■ **Brief**:
For each entry that follows, write out an identical copy.

■ **Material for the task**:
(* ===== verification/Admin.v ===== *)
(** The administration of a running server (server/admin): the command line
    and its commands, the answers they print, and the one-command connections
    of the admin socket. *)

From stdpp Require Import relations.
From S2P Require Import Prelude.
From S2P Require Import TextTools.
From S2P Require Import Wire.
From S2P Require Import TextField.
From S2P Require Import Codec.
From S2P Require Import SessionMessages.
From S2P Require Import ContentMessages.
From S2P Require Import SocialMessages.
From S2P Require Import Hex.
From S2P Require Import Sodium.
From S2P Require Import Noise.
From S2P Require Import Config.
From S2P Require Import Connection.
From S2P Require Import Database.
From S2P Require Import Repositories.
From S2P Require Import SocialRepositories.
From S2P Require Import Effects.
From S2P Require Import Integrity.

(** ** admin_command.cpp *)

Definition MAX_COMMAND_TOKENS : Z := 16.

Record admin_command := AdminCommand { verb : bytes; arguments : list bytes }.

Definition is_blank (character : byte) : bool :=
  (byte_val character =? chr " ") || (byte_val character =? 9) || (byte_val character =? 13).

Definition is_quote (character : byte) : bool := byte_val character =? 34.

(** [take_token] after an opening quote: the rest of the word and of the line,
    unless the quote is never closed. *)
Fixpoint take_quoted (line : bytes) : option (bytes * bytes) :=
  match line with
  | [] => None
  | character :: line' =>
      if is_quote character then Some ([], line')
      else '(token, rest) ← take_quoted line'; Some (character :: token, rest)
  end.

(** [take_token] of a bare word. *)
Fixpoint take_bare (line : bytes) : bytes * bytes :=
  match line with
  | [] => ([], [])
  | character :: line' =>
      if is_blank character then ([], line)
      else let '(token, rest) := take_bare line' in (character :: token, rest)
  end.

Definition take_token (line : bytes) : option (bytes * bytes) :=
  match line with
  | character :: line' => if is_quote character then take_quoted line' else Some (take_bare line)
  | [] => None
  end.

(** The loop over the line; every round takes a character at least, so a fuel
    of the line's length is never exhausted. *)
Fixpoint split_tokens (fuel : nat) (line : bytes) (tokens : list bytes) : option (list bytes) :=
  match line with
  | [] => Some tokens
  | character :: line' =>
      match fuel with
      | O => None
      | S fuel' =>
          if is_blank character then split_tokens fuel' line' tokens
          else if MAX_COMMAND_TOKENS <=? size_of tokens then None
          else
            '(token, rest) ← take_token line;
            split_tokens fuel' rest (tokens ++ [token])
      end
  end.

Definition parse_admin_command (line : bytes) : option admin_command :=
  match split_tokens (length line) line [] with
  | Some (verb :: arguments) => Some (AdminCommand verb arguments)
  | _ => None
  end.

(** ** admin_text_format.cpp *)

(** A text between double quotes. *)
Definition quoted (text : bytes) : bytes := byte_of 34 :: text ++ [byte_of 34].

Definition format_duration (seconds : Z) : bytes :=
  let days := seconds / 86400 in
  let hours := (seconds mod 86400) / 3600 in
  let minutes := (seconds mod 3600) / 60 in
  let remainder := seconds mod 60 in
  (if 0 <? days then decimal days ++ lit "j " else []) ++
  (if (0 <? days) || (0 <? hours) then decimal hours ++ lit "h " else []) ++
  (if (0 <? days) || (0 <? hours) || (0 <? minutes) then decimal minutes ++ lit "m " else []) ++
  decimal remainder ++ lit "s".

Definition pad_right (text : bytes) (width : nat) : bytes :=
  text ++ replicate (width - length text) (byte_of (chr " ")) ++ [byte_of (chr " ")].

Section admin.
Context `{Environment}.
Context (config : server_config).

Definition log_action (message : bytes) : state world unit :=
  write_entry (logging config) log_level.info message.

(** ** admin_ban_command.cpp *)

Definition decode_pubkey (text : bytes) : option bytes :=
  decoded ← decode_hex text;
  if size_of decoded =? PUBLIC_KEY_SIZE then Some decoded else None.

Definition run_ban_command (command : admin_command) (banned : bool) : state world bytes :=
  match arguments command with
  | [] => sret (lit "usage : " ++ (if banned then lit "ban" else lit "unban")
                ++ lit " <cle_publique_hex>" ++ newline)
  | argument :: _ =>
      match decode_pubkey argument with
      | None => sret (lit "cle publique invalide : 64 caracteres hexadecimaux attendus" ++ newline)
      | Some pubkey =>
          let* target := find_by_pubkey pubkey in
          match target with
          | None => sret (lit "aucun compte pour cette cle" ++ newline)
          | Some target =>
              let* written := set_banned (Repositories.id target) banned in
              if negb written then sret (lit "echec : ecriture en base impossible" ++ newline)
              else
                do* log_action ((if banned then lit "compte banni" else lit "compte reintegre")
                                ++ lit " par l'administration") in
                sret (lit "@" ++ Repositories.handle target
                      ++ (if banned then lit " banni" else lit " reintegre") ++ newline)
          end
      end
  end.

(** ** admin_motd_command.cpp *)

Definition show_motd : state world bytes :=
  let* active := find_active_motd in
  match active with
  | None => sret (lit "aucune annonce active" ++ newline)
  | Some active => sret (lit "revision " ++ decimal (motd_push.revision active) ++ newline
                         ++ motd_push.body active ++ newline)
  end.

Definition set_motd (body : bytes) : state world bytes :=
  if MAX_MOTD_LENGTH <? size_of body then
    sret (lit "refus : annonce trop longue (max " ++ decimal MAX_MOTD_LENGTH ++ lit " octets)" ++ newline)
  else if negb (validate_text_field body) then
    sret (lit "refus : l'annonce doit etre de l'UTF-8 valide, sans caracteres de controle" ++ newline)
  else
    let* published := publish_motd body in
    if negb published then sret (lit "echec : ecriture en base impossible" ++ newline)
    else
      do* log_action (lit "MOTD modifie par l'administration") in
      sret (lit "annonce publiee, active des la prochaine connexion" ++ newline).

Definition clear_motd : state world bytes :=
  let* cleared := clear_active_motd in
  if negb cleared then sret (lit "echec : ecriture en base impossible" ++ newline)
  else
    do* log_action (lit "MOTD desactive par l'administration") in
    sret (lit "annonce desactivee" ++ newline).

■ **Answer space**:
(* ===== verification/Admin.v ===== *)
(** The administration of a running server (server/admin): the command line
    and its commands, the answers they print, and the one-command connections
    of the admin socket. *)

From stdpp Require Import relations.
From S2P Require Import Prelude.
From S2P Require Import TextTools.
From S2P Require Import Wire.
From S2P Require Import TextField.
From S2P Require Import Codec.
From S2P Require Import SessionMessages.
From S2P Require Import ContentMessages.
From S2P Require Import SocialMessages.
From S2P Require Import Hex.
From S2P Require Import Sodium.
From S2P Require Import Noise.
From S2P Require Import Config.
From S2P Require Import Connection.
From S2P Require Import Database.
From S2P Require Import Repositories.
From S2P Require Import SocialRepositories.
From S2P Require Import Effects.
From S2P Require Import Integrity.

(** ** admin_command.cpp *)

Definition MAX_COMMAND_TOKENS : Z := 16.

Record admin_command := AdminCommand { verb : bytes; arguments : list bytes }.

Definition is_blank (character : byte) : bool :=
  (byte_val character =? chr " ") || (byte_val character =? 9) || (byte_val character =? 13).

Definition is_quote (character : byte) : bool := byte_val character =? 34.

(** [take_token] after an opening quote: the rest of the word and of the line,
    unless the quote is never closed. *)
Fixpoint take_quoted (line : bytes) : option (bytes * bytes) :=
  match line with
  | [] => None
  | character :: line' =>
      if is_quote character then Some ([], line')
      else '(token, rest) ← take_quoted line'; Some (character :: token, rest)
  end.

(** [take_token] of a bare word. *)
Fixpoint take_bare (line : bytes) : bytes * bytes :=
  match line with
  | [] => ([], [])
  | character :: line' =>
      if is_blank character then ([], line)
      else let '(token, rest) := take_bare line' in (character :: token, rest)
  end.

Definition take_token (line : bytes) : option (bytes * bytes) :=
  match line with
  | character :: line' => if is_quote character then take_quoted line' else Some (take_bare line)
  | [] => None
  end.

(** The loop over the line; every round takes a character at least, so a fuel
    of the line's length is never exhausted. *)
Fixpoint split_tokens (fuel : nat) (line : bytes) (tokens : list bytes) : option (list bytes) :=
  match line with
  | [] => Some tokens
  | character :: line' =>
      match fuel with
      | O => None
      | S fuel' =>
          if is_blank character then split_tokens fuel' line' tokens
          else if MAX_COMMAND_TOKENS <=? size_of tokens then None
          else
            '(token, rest) ← take_token line;
            split_tokens fuel' rest (tokens ++ [token])
      end
  end.

Definition parse_admin_command (line : bytes) : option admin_command :=
  match split_tokens (length line) line [] with
  | Some (verb :: arguments) => Some (AdminCommand verb arguments)
  | _ => None
  end.

(** ** admin_text_format.cpp *)

(** A text between double quotes. *)
Definition quoted (text : bytes) : bytes := byte_of 34 :: text ++ [byte_of 34].

Definition format_duration (seconds : Z) : bytes :=
  let days := seconds / 86400 in
  let hours := (seconds mod 86400) / 3600 in
  let minutes := (seconds mod 3600) / 60 in
  let remainder := seconds mod 60 in
  (if 0 <? days then decimal days ++ lit "j " else []) ++
  (if (0 <? days) || (0 <? hours) then decimal hours ++ lit "h " else []) ++
  (if (0 <? days) || (0 <? hours) || (0 <? minutes) then decimal minutes ++ lit "m " else []) ++
  decimal remainder ++ lit "s".

Definition pad_right (text : bytes) (width : nat) : bytes :=
  text ++ replicate (width - length text) (byte_of (chr " ")) ++ [byte_of (chr " ")].

Section admin.
Context `{Environment}.
Context (config : server_config).

Definition log_action (message : bytes) : state world unit :=
  write_entry (logging config) log_level.info message.

(** ** admin_ban_command.cpp *)

Definition decode_pubkey (text : bytes) : option bytes :=
  decoded ← decode_hex text;
  if size_of decoded =? PUBLIC_KEY_SIZE then Some decoded else None.

Definition run_ban_command (command : admin_command) (banned : bool) : state world bytes :=
  match arguments command with
  | [] => sret (lit "usage : " ++ (if banned then lit "ban" else lit "unban")
                ++ lit " <cle_publique_hex>" ++ newline)
  | argument :: _ =>
      match decode_pubkey argument with
      | None => sret (lit "cle publique invalide : 64 caracteres hexadecimaux attendus" ++ newline)
      | Some pubkey =>
          let* target := find_by_pubkey pubkey in
          match target with
          | None => sret (lit "aucun compte pour cette cle" ++ newline)
          | Some target =>
              let* written := set_banned (Repositories.id target) banned in
              if negb written then sret (lit "echec : ecriture en base impossible" ++ newline)
              else
                do* log_action ((if banned then lit "compte banni" else lit "compte reintegre")
                                ++ lit " par l'administration") in
                sret (lit "@" ++ Repositories.handle target
                      ++ (if banned then lit " banni" else lit " reintegre") ++ newline)
          end
      end
  end.

(** ** admin_motd_command.cpp *)

Definition show_motd : state world bytes :=
  let* active := find_active_motd in
  match active with
  | None => sret (lit "aucune annonce active" ++ newline)
  | Some active => sret (lit "revision " ++ decimal (motd_push.revision active) ++ newline
                         ++ motd_push.body active ++ newline)
  end.

Definition set_motd (body : bytes) : state world bytes :=
  if MAX_MOTD_LENGTH <? size_of body then
    sret (lit "refus : annonce trop longue (max " ++ decimal MAX_MOTD_LENGTH ++ lit " octets)" ++ newline)
  else if negb (validate_text_field body) then
    sret (lit "refus : l'annonce doit etre de l'UTF-8 valide, sans caracteres de controle" ++ newline)
  else
    let* published := publish_motd body in
    if negb published then sret (lit "echec : ecriture en base impossible" ++ newline)
    else
      do* log_action (lit "MOTD modifie par l'administration") in
      sret (lit "annonce publiee, active des la prochaine connexion" ++ newline).

Definition clear_motd : state world bytes :=
  let* cleared := clear_active_motd in
  if negb cleared then sret (lit "echec : ecriture en base impossible" ++ newline)
  else
    do* log_action (lit "MOTD desactive par l'administration") in
    sret (lit "annonce desactivee" ++ newline).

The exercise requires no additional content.